The financial sector malfunctions - as it attempts to
protect itself from the potentially crippling impact of
HIV-related pay-outs for the sick and disabled, by
preventing individuals from buying a significant amount
of life insurance. Negative HIV tests are pre-requisites
for significant cover, but 80% of those wanting life
insurance decline to take the test.
In the workplace, costs have
risen, with absenteeism,
higher staff turnover, and less
incentive to train - how can
you afford to train staff if they
could be ill within months?
In the countryside, the
burden of 'returnees' -
individuals who migrate to the
towns to get work, who get
sick and then go back to
their village to die - and the
catastrophe of the
ever-growing number of orphans is forcing social change.

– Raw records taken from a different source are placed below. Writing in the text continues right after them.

(** [pd.to_datetime(v, unit="ms")]: the milliseconds are scaled to the
    instant they denote; an integer that does not fit in 64 bits is
    refused. *)
Definition to_datetime (v : json) : result Timestamp :=
  match v with
  | JNull => Ok NaT
  | JInt t =>
      if in_bounds (t * ns_per_ms) then Ok (Ts (t * ns_per_ms))
      else if fits_64_bits t then to_datetime_other v
      else Raise OutOfBoundsDatetime
  | _ => to_datetime_other v
  end.



End ToDatetime.

End Pd.

(** ** Rows and frames

    One row per feature, with the six columns of the dict that [load_data]
    builds.  The cell type of the [mag] column is a parameter: the cells hold
    the feed's values as fetched when the frame is built, and binary64 values
    once pandas has typed the column [float64]. *)

Record Row (M : Type) : Type := mkRow {
  place : json;
  mag : M;
  time : Timestamp;
  longitude : json;
  latitude : json;
  depth : json
}.

Arguments mkRow {M}.
Arguments place {M}.
Arguments mag {M}.
Arguments time {M}.
Arguments longitude {M}.
Arguments latitude {M}.
Arguments depth {M}.

Definition DataFrame (M : Type) : Type := list (Row M).

(** [len(df)] and [df.empty]. *)
Definition len {M : Type} (df : DataFrame M) : nat := List.length df.

Definition empty {M : Type} (df : DataFrame M) : bool :=
  match df with
  | [] => true
  | _ :: _ => false
  end.

(** ** The feed loader *)

(** What [requests.get(url, timeout=10)] comes back with: an exception, or a
    response with its status code and, when the body is valid JSON, the value
    [r.json()] decodes. *)
Inductive http_outcome : Type :=
| NetworkFailure
| TimedOut
| Response (status : Z) (body : option json).

(** A call to [st.error]. *)
Inductive st_element : Type :=
| StError (e : exn).

Definition requests_get (h : http_outcome) : result (Z * option json) :=
  match h with
  | NetworkFailure => Raise ConnectionError
  | TimedOut => Raise Timeout
  | Response status body => Ok (status, body)
  end.

(** [r.raise_for_status()] raises on the 4xx and 5xx codes. *)
Definition raise_for_status (status : Z) : result unit :=
  if (400 <=? status) && (status <? 600) then Raise (HTTPError status)
  else Ok tt.

Definition response_json (body : option json) : result json :=
  match body with
  | Some data => Ok data
  | None => Raise JSONDecodeError
  end.

Section Loader.

Local Open Scope string_scope.

Variable to_datetime_other : json -> result Timestamp.

(** The dict built for one feature; its entries are evaluated in order. *)
Definition feature_record (feature : json) : result (Row json) :=
  properties <- Py.getitem feature "properties" ;;
  place_ <- Py.getitem properties "place" ;;
  properties <- Py.getitem feature "properties" ;;
  mag_ <- Py.getitem properties "mag" ;;
  properties <- Py.getitem feature "properties" ;;
  t <- Py.getitem properties "time" ;;
  time_ <- Pd.to_datetime to_datetime_other t ;;
  geometry <- Py.getitem feature "geometry" ;;
  coordinates <- Py.getitem geometry "coordinates" ;;
  longitude_ <- Py.getindex coordinates 0 ;;
  geometry <- Py.getitem feature "geometry" ;;
  coordinates <- Py.getitem geometry "coordinates" ;;
  latitude_ <- Py.getindex coordinates 1 ;;
  geometry <- Py.getitem feature "geometry" ;;
  coordinates <- Py.getitem geometry "coordinates" ;;
  depth_ <- Py.getindex coordinates 2 ;;
  Ok (mkRow place_ mag_ time_ longitude_ latitude_ depth_).
(** X25. The version pattern of [get_installed_plugins], both ways. A text that
    starts with the word version, spaces, an equals sign, spaces and a
    non-empty value without quotes between two quote characters gives that
    value, whatever follows and whichever of the two quote characters opens
    and closes. Conversely a value the search returns is never empty, holds
    no quote, and stands in the text in exactly that layout. *)
Theorem search_version_reads_quoted_value :
  (forall ws1 ws2 q q' v rest,
     all_chars isspace ws1 = true -> all_chars isspace ws2 = true ->
     is_quote q = true -> is_quote q' = true ->
     v <> "" -> all_chars not_quote v = true ->
     search_version (version_assignment ws1 ws2 q v q' rest) = Some v)
  /\ (forall s v,
        search_version s = Some v ->
        v <> "" /\ all_chars not_quote v = true
        /\ exists before ws1 ws2 q q' rest,
             all_chars isspace ws1 = true /\ all_chars isspace ws2 = true
             /\ is_quote q = true /\ is_quote q' = true
             /\ s = before ++ version_assignment ws1 ws2 q v q' rest).
Proof.
  split.
  - intros ws1 ws2 q q' v rest H1 H2 Hq Hq' Hne Hv.
    destruct v as [|c v]; [contradiction|].
    pose proof (match_version_reads ws1 ws2 q q' c v rest H1 H2 Hq Hq' Hv) as Hm.
    unfold version_assignment in *.
    change ("version" ++ ws1 ++ "=" ++ ws2 ++ String q (String c v ++ String q' rest))
      with (String "v"%char ("ersion" ++ ws1 ++ "=" ++ ws2 ++ String q (String c v ++ String q' rest))) in *.
    cbn [search_version]. now rewrite Hm.
  - intros s v Hs.
    apply search_version_inv in Hs as (before & rest & -> & Hm).
    apply match_version_inv in Hm as (Hne & Hv & ws1 & ws2 & q & q' & rest' & H1 & H2 & Hq & Hq' & ->).
    split; [exact Hne|]. split; [exact Hv|].
    exists before, ws1, ws2, q, q', rest'. auto.
Qed.

End VersionPatternFacts.


(** ** The installer service *)

Section RemovalFacts.
Import Py FS.

Lemma assoc_absent (name : string) (es : list (string * node)) :
  ~ In name (List.map fst es) -> assoc name es = None.
Proof.
  induction es as [|[n c] es IH]; simpl; [reflexivity|].
  intros H. destruct (String.eqb_spec n name) as [->|Hne]; [tauto|].
  apply IH. tauto.
Qed.

Lemma assoc_remove_entry_same (name : string) (es : list (string * node)) :
  List.NoDup (List.map fst es) -> assoc name (remove_entry name es) = None.
Proof.
  induction es as [|[n c] es IH]; simpl; [reflexivity|].
  intros H. inversion H as [|? ? Hfresh Hrest]; subst.
  destruct (String.eqb_spec n name) as [->|Hne].
  - now apply assoc_absent.
  - simpl. destruct (String.eqb_spec n name); [contradiction|]. now apply IH.
Qed.

Lemma alter_at_below (parents : bool) (whole : path)
    (f : option node -> outcome (option node)) (x y : string) (p : path)
    (es : list (string * node)) :
  alter_at parents whole (x :: y :: p) f (Dir es)
  = match assoc x es with
    | Some c =>
        match alter_at parents whole (y :: p) f c with
        | Ret c' => Ret (Dir (set_entry x c' es))
        | Raise e => Raise e
        end
    | None =>
        if parents then
          match alter_at parents whole (y :: p) f (Dir []) with
          | Ret c' => Ret (Dir (set_entry x c' es))
          | Raise e => Raise e
          end
        else Raise (FileNotFoundError whole)
    end.
Proof. reflexivity. Qed.

(** In a directory whose names are distinct, what [f] removed at the path
    is not found there afterwards. *)
Lemma lookup_alter_at_removed (parents : bool) (whole : path)
    (f : option node -> outcome (option node)) (name : string)
    (Hf : forall cur n, f cur <> Ret (Some n)) (parent : path) :
  forall root root' es,
    lookup parent root = Some (Dir es) ->
    List.NoDup (List.map fst es) ->
    alter_at parents whole (parent ++ [name])%list f root = Ret root' ->
    lookup (parent ++ [name])%list root' = None.
Proof.
  induction parent as [|x parent IH]; intros root root' es Hl Hnd.
  - simpl in Hl. injection Hl as ->. simpl.
    destruct (f (assoc name es)) as [[n|]|e] eqn:E; try discriminate.
    + exfalso. exact (Hf _ _ E).
    + intros [= <-]. simpl. now rewrite assoc_remove_entry_same.
  - simpl in Hl. destruct root as [content|es0]; [discriminate|].
    destruct (assoc x es0) as [c|] eqn:Hx; [|discriminate].
    change ((x :: parent) ++ [name])%list with (x :: (parent ++ [name]))%list.
    intros H.
    assert (Hstep : exists c', alter_at parents whole (parent ++ [name])%list f c = Ret c'
                               /\ root' = Dir (set_entry x c' es0)).
    { destruct (parent ++ [name])%list as [|y p'] eqn:Hp.
      { destruct parent; discriminate. }
      rewrite alter_at_below, Hx in H.
      destruct (alter_at parents whole (y :: p') f c) as [c'|e]; [|discriminate].
      exists c'. split; [reflexivity | congruence]. }
    destruct Hstep as (c' & Hc & ->).
    change (lookup (x :: (parent ++ [name]))%list (Dir (set_entry x c' es0)))
      with (match assoc x (set_entry x c' es0) with
            | Some c0 => lookup (parent ++ [name])%list c0
            | None => None
            end).
    rewrite assoc_set_entry_same. exact (IH c c' es Hl Hnd Hc).
Qed.
(** * Stayclever: booking lifecycle and room display status

    A shallow embedding of the booking flow of the hotel front-end:
    the stay-length and price calculator, booking creation and checkout
    of the guests page (Guests component), and the date-derived display
    status of the rooms page (Rooms component, file pages/Register.tsx).

    Modelling conventions.
    - Text is [string], the UTF-8 bytes of the JavaScript string; nullable
      columns are [option].
    - Time values (what [Date.prototype.getTime] returns) are integers of
      milliseconds since the epoch, [None] standing for NaN (Invalid Date).
    - Money amounts are whole rupiah, kept in [Z]: prices are typed into a
      number input with the default step of 1.  They are JavaScript
      numbers, so a sum, difference or product is the exact integer
      rounded to the nearest double ([Js.double]); magnitudes past the
      largest finite double are not modelled.
    - The hosted backend is a record of tables.  A request is either
      accepted, and then applied, or rejected with an error, and then leaves
      the tables as they were; which of the two happens is read from a script
      of verdicts carried by the world.
    - Asynchronous functions are state-passing functions on the world that
      either return or throw a JavaScript value.  A handler runs to its end
      in one go: the time that requests and the pause before a retry take is
      not counted, the clock moves and timers fire between handlers only. *)

From Stdlib Require Import ZArith QArith Qround Lia Ascii String DecimalString.
From stdpp Require Import base option list strings gmap.

Local Open Scope string_scope.
Local Open Scope list_scope.
Local Open Scope Z_scope.

(** ** JavaScript values used by the pages *)

Module Js.

(** Truthiness of a string: only the empty string is falsy. *)
Definition truthy (s : string) : bool :=
  match s with EmptyString => false | String _ _ => true end.

(** A white-space character of one byte: tab, line feed, vertical tab,
    form feed, carriage return, space. *)
Definition is_space (c : ascii) : bool :=
  match nat_of_ascii c with
  | 9%nat | 10%nat | 11%nat | 12%nat | 13%nat | 32%nat => true
  | _ => false
  end.

Definition byte_is (c : ascii) (n : nat) : bool := (nat_of_ascii c =? n)%nat.

(** A white-space character of two bytes: U+00A0. *)
Definition is_space2 (a b : ascii) : bool := byte_is a 194 && byte_is b 160.

(** A white-space character of three bytes: U+1680, U+2000 to U+200A,
    U+2028, U+2029, U+202F, U+205F, U+3000, U+FEFF. *)
Definition is_space3 (a b c : ascii) : bool :=
  (byte_is a 225 && byte_is b 154 && byte_is c 128)
  || (byte_is a 226 && byte_is b 128
      && (((128 <=? nat_of_ascii c) && (nat_of_ascii c <=? 138))%nat
          || byte_is c 168 || byte_is c 169 || byte_is c 175))
  || (byte_is a 226 && byte_is b 129 && byte_is c 159)
  || (byte_is a 227 && byte_is b 128 && byte_is c 128)
  || (byte_is a 239 && byte_is b 187 && byte_is c 191).
(** * Tonatiuh++ : scene-graph glue, launcher and photon-export interface

    A shallow embedding of the sources
      - kernel/photons/PhotonsAbstract.{h,cpp}   (module [Photons]),
      - application/view/SunNode3D.{h,cpp} and SkyNode3D.{h,cpp}
                                                 (modules [Inventor], [Sun], [Sky]),
      - the installed launcher script            (module [Launcher]),
      - tests/soqt_smoketest/main.cpp             (module [SoQtSmoke]),
    and the properties of them that the specification relies on.

    Conventions.  A C++ pointer is an [option] of an address ([None] is
    [nullptr]); objects live in stores indexed by address, so that aliasing
    is visible.  A [double] or [float] is the real number it holds, and
    arithmetic on them is exact; the casts from [double] to [float] in
    [SunNode3D::update] round, and module [SunFloat] embeds [update] with
    them, where module [Sun] takes them as exact.  A [QString] is a
    [string], a [QStringList] a [list string]. *)

From Stdlib Require Import Reals Lra Ascii Machin.
From stdpp Require Import gmap strings list.

(** Addresses of heap objects. *)
Abbreviation addr := positive.

(* ===================================================================== *)
(** * kernel/photons/PhotonsAbstract *)
(* ===================================================================== *)

Module Photons.

(** [struct PhotonsSettings] is only forward-declared in the header; these are
    the members [PhotonsAbstract::setPhotonSettings] reads.  [parameters] is a
    Qt associative container walked from [cbegin()] to [cend()] with
    [it.key()] and [it.value()]: it is kept as the sequence of (key, value)
    pairs in the container's iteration order. *)
Record PhotonsSettings := {
  surfaces : list string;
  saveCoordinates : bool;
  saveCoordinatesGlobal : bool;
  saveSurfaceID : bool;
  saveSurfaceSide : bool;
  savePhotonsID : bool;
  parameters : list (string * string)
}.

(** The data members of [class PhotonsAbstract] (PhotonsAbstract.h 35-44). *)
Record PhotonsAbstract := {
  m_sceneModel : option addr;
  m_saveAllPhotonsData : bool;
  m_surfaces : list string;
  m_saveCoordinates : bool;
  m_saveCoordinatesGlobal : bool;
  m_saveSurfaceID : bool;
  m_saveSurfaceSide : bool;
  m_savePhotonsID : bool
}.

(** The default member initializers of the header (PhotonsAbstract.h 35-44);
    [m_surfaces] has none and is default-constructed, an empty list. *)
Definition default_member_initializers : PhotonsAbstract := {|
  m_sceneModel := None;
  m_saveAllPhotonsData := false;
  m_surfaces := [];
  m_saveCoordinates := false;
  m_saveCoordinatesGlobal := false;
  m_saveSurfaceID := false;
  m_saveSurfaceSide := false;
  m_savePhotonsID := false
|}.

(** [PhotonsAbstract::PhotonsAbstract()]: a member named in the constructor's
    initializer list takes the value given there, any other member its
    default member initializer. *)
Definition PhotonsAbstract_ctor : PhotonsAbstract :=
  let dflt := default_member_initializers in
  {| m_sceneModel := None;
     m_saveAllPhotonsData := false;
     m_surfaces := m_surfaces dflt;
     m_saveCoordinates := false;
     m_saveCoordinatesGlobal := true;
     m_saveSurfaceID := false;
     m_saveSurfaceSide := false;
     m_savePhotonsID := false |}.

(** [void setSceneModel(SceneTreeModel& sceneModel)] *)
Definition setSceneModel (sceneModel : addr) (b : PhotonsAbstract) : PhotonsAbstract :=
  {| m_sceneModel := Some sceneModel;
     m_saveAllPhotonsData := m_saveAllPhotonsData b;
     m_surfaces := m_surfaces b;
     m_saveCoordinates := m_saveCoordinates b;
     m_saveCoordinatesGlobal := m_saveCoordinatesGlobal b;
     m_saveSurfaceID := m_saveSurfaceID b;
     m_saveSurfaceSide := m_saveSurfaceSide b;
     m_savePhotonsID := m_savePhotonsID b |}.

(** The six assignments of [setPhotonSettings] (PhotonsAbstract.cpp 21-27). *)
Definition copy_settings (ps : PhotonsSettings) (b : PhotonsAbstract) : PhotonsAbstract :=
  {| m_sceneModel := m_sceneModel b;
     m_saveAllPhotonsData := m_saveAllPhotonsData b;
     m_surfaces := surfaces ps;
     m_saveCoordinates := saveCoordinates ps;
     m_saveCoordinatesGlobal := saveCoordinatesGlobal ps;
     m_saveSurfaceID := saveSurfaceID ps;
     m_saveSurfaceSide := saveSurfaceSide ps;
     m_savePhotonsID := savePhotonsID ps |}.

Section Virtuals.
(** [Photon.h] is not among the sources; [savePhotons] ignores its argument. *)
Context {Photon : Type}.

(** An object whose dynamic class derives from [PhotonsAbstract]: the base
    subobject and the members [D] the derived class adds. *)
Record Object (D : Type) := mkObject {
  base : PhotonsAbstract;
  derived : D
}.
Global Arguments mkObject {D} _ _.
Global Arguments base {D} _.
Global Arguments derived {D} _.

Definition with_base {D} (b : PhotonsAbstract) (o : Object D) : Object D :=
  mkObject b (derived o).

(** The virtual member functions, as the table a dynamic class provides. *)
Class PhotonsVirtuals (D : Type) := {
  startExport : Object D -> bool * Object D;
  savePhotons : list Photon -> Object D -> Object D;
  setPhotonPower : R -> Object D -> Object D;
  endExport : Object D -> Object D;
  setParameter : string -> string -> Object D -> Object D
}.

(** The bodies [PhotonsAbstract] itself gives them (PhotonsAbstract.h 21-30). *)
Definition PhotonsAbstract_startExport {D} (o : Object D) : bool * Object D :=
  (true, o).
Definition PhotonsAbstract_savePhotons {D} (photons : list Photon) (o : Object D) : Object D :=
  o.
Definition PhotonsAbstract_setPhotonPower {D} (p : R) (o : Object D) : Object D :=
  o.
Definition PhotonsAbstract_endExport {D} (o : Object D) : Object D :=
  o.
Definition PhotonsAbstract_setParameter {D} (name value : string) (o : Object D) : Object D :=
  o.
(** [ws.columns]: one tuple per column of the sheet, given as its first
    cell [col[0]] and the cells below it. *)
Definition ws_columns (ws : Worksheet) : list (Cell * list Cell) :=
  match rows ws with
  | [] => []
  | top :: below =>
      imap (fun j c => (c, omap (fun row => row !! j) below)) top
  end.

End Openpyxl.

Import Openpyxl.

(** [cell.alignment = Alignment(wrap_text=True)] *)
Definition set_alignment (a : Alignment) (c : Cell) : Cell :=
  {| value := value c; alignment := a; column_letter := column_letter c |}.

(** [ws.column_dimensions[col_letter].width = w] *)
Definition set_width (col_letter : string) (w : Z)
    (dims : gmap string ColumnDimension) : gmap string ColumnDimension :=
  let dim := default default_dimension (dims !! col_letter) in
  <[col_letter := {| width := w; hidden := hidden dim |}]> dims.

(** The body of [for sheet in sheet_names] once [ws] is found: first every
    cell of every row, then every column. *)
Definition format_sheet (ws : Worksheet) : Worksheet :=
  let ws1 :=
    {| title := title ws;
       rows := map (map (set_alignment Alignment_wrap)) (iter_rows ws);
       column_dimensions := column_dimensions ws |} in
  {| title := title ws1;
     rows := rows ws1;
     column_dimensions :=
       foldl (fun dims col => set_width (column_letter (fst col)) 35 dims)
             (column_dimensions ws1) (ws_columns ws1) |}.

(** The loop of [post_formatting] over the loaded workbook; worksheets are
    objects of the workbook, so formatting one updates it in place. *)
Fixpoint format_sheets (wb : Workbook) (sheet_names : list string) : Py.outcome Workbook :=
  match sheet_names with
  | [] => Py.Returned wb
  | sheet :: rest =>
      match getitem wb sheet with
      | None => Py.Raised (Py.Exn "KeyError" sheet)
      | Some (k, ws) => format_sheets (<[k := format_sheet ws]> wb) rest
      end
  end.

(** [post_formatting(excel_io, sheet_names)]: [excel_io] holds a saved
    workbook; it is loaded, formatted and saved back.  When a sheet is
    missing the exception leaves [excel_io] as it was. *)
Definition post_formatting (excel_io : Workbook) (sheet_names : list string)
  : Py.outcome unit * Workbook :=
  match format_sheets excel_io sheet_names with
  | Py.Returned wb => (Py.Returned tt, wb)
  | Py.Raised e => (Py.Raised e, excel_io)
  end.

(** ** Language map and session flow (app.py, lines 10-18 and 63-154) *)

Module App.
Import Py.

(** A [dict] with string keys and values, as its items in insertion order. *)
Definition dict : Type := list (string * string).

(** [d[k]], [None] standing for [KeyError]. *)
Fixpoint dict_get (d : dict) (k : string) : option string :=
  match d with
  | [] => None
  | (k', v) :: rest => if String.eqb k' k then Some v else dict_get rest k
  end.

(** [d[k] = v]: an existing key keeps its place and takes the new value, a
    new key goes last. *)
Fixpoint dict_set (d : dict) (k v : string) : dict :=
  match d with
  | [] => [(k, v)]
  | (k', v') :: rest =>
      if String.eqb k' k then (k', v) :: rest else (k', v') :: dict_set rest k v
  end.

(** A dict display or comprehension: the items are set one after the other. *)
Definition dict_of (items : list (string * string)) : dict :=
  foldl (fun d kv => dict_set d kv.1 kv.2) [] items.

Definition full_language_names : dict :=
  dict_of
    [("en", "English"); ("es", "Spanish"); ("fr", "French"); ("de", "German");
     ("zh-cn", "Chinese (Simplified)"); ("zh-tw", "Chinese (Traditional)");
     ("ja", "Japanese"); ("ko", "Korean"); ("ru", "Russian"); ("ar", "Arabic");
     ("pt", "Portuguese"); ("it", "Italian"); ("hi", "Hindi"); ("tr", "Turkish");
     ("pl", "Polish"); ("uk", "Ukrainian"); ("vi", "Vietnamese");
     ("id", "Indonesian"); ("nl", "Dutch"); ("sv", "Swedish"); ("no", "Norwegian");
     ("fi", "Finnish")].

(** [sorted(names)]: strings compare by code points; the sort is stable. *)
Fixpoint insert_sorted (x : string) (l : list string) : list string :=
  match l with
  | [] => [x]
  | y :: rest => if String.leb y x then y :: insert_sorted x rest else x :: l
  end.

Definition sorted (l : list string) : list string :=
  foldl (fun acc x => insert_sorted x acc) [] l.

(** [l.index(x)], [None] standing for [ValueError]. *)
Fixpoint index (x : string) (l : list string) : option nat :=
  match l with
  | [] => None
  | y :: rest => if String.eqb y x then Some 0 else S <$> index x rest
  end.

Definition sorted_lang_names : list string := sorted (map snd full_language_names).

(** [{v: k for k, v in full_language_names.items()}] *)
Definition lang_name_to_code : dict :=
  dict_of (map (fun kv : string * string => (kv.2, kv.1)) full_language_names).

(** [st.session_state] once the defaults of lines 68-78 are in place. *)
Record Session : Type := mkSession {
  last_filename : option string;
  confirmed : bool;
  processing_complete : bool;
  confirmed_lang_code : string;
  confirmed_lang_name : string;
  run_without_translation : bool
}.

(** The session of a first run: every key takes its default. *)
Definition initial_session : Session :=
  {| last_filename := None; confirmed := false; processing_complete := false;
     confirmed_lang_code := "en"; confirmed_lang_name := "English";
     run_without_translation := false |}.

(** What the widgets return in one run of the script; a widget the run does
    not reach is not read. *)
Record Widgets : Type := mkWidgets {
  uploaded_file : option string;
  translate_checkbox : bool;
  selected_lang : string;
  confirm_button : bool;
  extract_button : bool
}.

(** What a run shows. *)
Inductive event : Type :=
| LanguageSet (name : string)
| Processed (file : string) (enable_translation : bool) (lang : string)
| Warned.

In some places, communal land has been set-aside simply
to provide for the children.
No one likes to say it, but the impact of HIV is
particularly deep because unlike most health disasters to
befall Africa, this one is killing the strong, the
parents, the productive, the very people on whom
functioning societies inevitably rely.
Worst fears
It even sometimes most affects the more skilled and
better trained. It was explained to me that they have had
more time, energy and cash to spend to get themselves
infected.
All in all, in Zimbabwe it is a disaster far worse than
anything anyone expected at the time the worst fears of
HIV were being discussed.
Zimbabwe is not a society without hope. People cope -
there are "a thousand and one coping strategies" one HIV
activist told us. Even people who are in denial can learn
to cope, and people in Africa are more familiar than most
with the need to cope.
But still, the brave attempts of Zimbabweans to live life
as normal in the face of a disaster unlike anything we
could conceive, is both sad and impressive.